Depending on our upbringing, our stress levels, & the amount of time since our last caffeine consumption, we all have a different tolerance for other peoples’ bullsh*t. But, we could all stand to learn to resist the temptation to zing someone.
George Clooney’s impossibly charming character in One Fine Day asks his daughter to promise him “when you grow up and are incredibly beautiful & intelligent; and possess a certain sweetness that’s like a distant promise to the brave, could you please not beat to a pulp every miserable bastard that comes your way simply because you can? Could you not do that?”
I like to remind myself of this quote when I find myself creeping into an ‘Equalizer’ role. It is no individual’s job to police social justice in the world. No human is worthy of being so righteous. While it is necessary to challenge abusers, bullies, and tyrants; bringing someone ‘down to reality’ is rather selfish in nature.
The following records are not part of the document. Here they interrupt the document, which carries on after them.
(** * CloudRunPy: the request/response layer of the CloudRun client

    A shallow embedding of [CloudRunPy.py] (classes [Connection], [Request],
    [Response], [CloudRunError]) and of the library calls it relies on
    ([base64.standard_b64encode], [requests.post],
    [Response.raise_for_status], file objects), followed by the properties
    the specification states about them.

    Python values are modelled by [pyval]; dicts are finite maps with string
    keys; the one mutable dict of the program (the class attribute
    [Request.data]), the file objects and the HTTP exchanges live in an
    explicit [world] that every method threads through. *)

From Stdlib Require Import ZArith NArith List Lia DecimalString.
From Stdlib.Strings Require Import String Ascii Byte.
From stdpp Require Import gmap strings list.

Set Warnings "-register-all".

(* ================================================================== *)
(** ** base64 (the standard alphabet of RFC 4648, with padding)        *)
(* ================================================================== *)

Module base64.

Local Open Scope N_scope.

(** The 64 output characters, indexed by the 6-bit value they stand for. *)
Definition table_b2a : list byte :=
  list_byte_of_string
    "ABCDEFGHIJKLMNOPQRSTUVWXYZabcdefghijklmnopqrstuvwxyz0123456789+/"%string.
(** * Header parsing of a JFIF-wrapped baseline JPEG stream (main.cpp)

    A shallow embedding of [HuffmanTable] and [JPEGParser] of main.cpp and
    the properties of the specification checked against it.

    Conventions of the embedding.
    - [unsigned char] data read from the stream is a [byte]; a value the
      code computes on is a [Z], with the wrap-around of its C++ type
      written out ([u8], [u16], [u64]).
    - [operator[]] and iterator ranges of [std::vector] / [std::array] are
      not bounds-checked in C++: an access outside the container is
      undefined behaviour.  The embedding makes every access explicit and
      gives the outcome [OutOfRange] to a run that performs such an access.
    - [throw;] outside a handler ends the program through std::terminate:
      the outcome [Terminated].  What [parse] writes to [std::cout] before
      is kept as a list of events.
    - [while] loops are run on a fuel counter; [OutOfFuel] is the outcome
      of a loop that was cut off, and the fuel given is shown sufficient
      ([shift_while_Returned], [parse_fuel_suffices]). *)

From Stdlib Require Import ZArith Lia.
From Stdlib Require Import Init.Byte Strings.Byte.
From stdpp Require Import base tactics option list list_numbers.

Local Open Scope Z_scope.

(** ** Machine integers *)

Definition u8 (z : Z) : Z := z mod 2 ^ 8.
Definition u16 (z : Z) : Z := z mod 2 ^ 16.
Definition u64 (z : Z) : Z := z mod 2 ^ 64.

(** The value of an [unsigned char] of the stream. *)
Definition val (b : byte) : Z := Z.of_N (Byte.to_N b).

(** ** Outcomes of a run *)

Inductive outcome (A : Type) : Type :=
| Returned (a : A)   (* the function returns [a] *)
| OutOfRange         (* an element access outside its container *)
| Terminated         (* [throw;] with no active exception: std::terminate *)
| OutOfFuel.         (* a loop of the model was cut off *)

Arguments Returned {A} a.
Arguments OutOfRange {A}.
Arguments Terminated {A}.
Arguments OutOfFuel {A}.

#[global] Instance outcome_ret : MRet outcome := fun A a => Returned a.

#[global] Instance outcome_bind : MBind outcome := fun A B k m =>
  match m with
  | Returned a => k a
  | OutOfRange => OutOfRange
  | Terminated => Terminated
  | OutOfFuel => OutOfFuel
  end.

(** [v[i]]: the element at position [i], out of range when [i] is not
    below [v.size()]. *)
Definition at_ {A : Type} (v : list A) (i : Z) : outcome A :=
  if bool_decide (0 <= i)
  then match v !! Z.to_nat i with
       | Some x => Returned x
       | None => OutOfRange
       end
  else OutOfRange.

(** ** Data of the decoder *)

Inductive DensityUnit : Type :=
| NoUnit
| PixelPerInch
| PixelPerCm
| Unnamed (v : Z).   (* a value of the enumeration's underlying [int] that
                        names no enumerator; the cast of line 128 makes it *)

Record RGB : Type := { r : byte; g : byte; b : byte }.

Record JFIFVersion : Type := { major : byte; minor : byte }.

Record JFIFData : Type := {
  version : JFIFVersion;
  density_unit : DensityUnit;
  x_density : Z;
  y_density : Z;
  x_thumbnail : byte;
  y_thumbnail : byte;
  thumbnail_data : list RGB
}.

Record QuantizationTable : Type := { data : list Z }.

Module HuffmanCode.

Record t : Type := Build {
  length : Z;   (* unsigned char *)
  code : Z;     (* unsigned short *)
  value : byte  (* the value the code is mapped to *)
}.

End HuffmanCode.

Abbreviation HuffmanCode := HuffmanCode.t.

Module HuffmanTable.

Record t : Type := Build { codes : list HuffmanCode }.

(** The inner [while (size > current_size)] of [make_code_table]. *)
Fixpoint shift_while (fuel : nat) (size code current_size : Z) : outcome (Z * Z) :=
  match fuel with
  | O => OutOfFuel
  | S fuel' =>
      if bool_decide (size > current_size)
      then shift_while fuel' size (u16 (Z.shiftl code 1)) (u8 (current_size + 1))
      else Returned (code, current_size)
  end.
Everyone’s behavior towards another is simply a manifestation of their relationship with themselves. If we are able to challenge, encourage, & forgive ourselves, then we may have the capacity to do so for others. Healed people heal people, so, love yourself a little extra today.
“There’s enough assholes in the world, Dr. Squires. Don’t be another one”.The Wackness. 2008.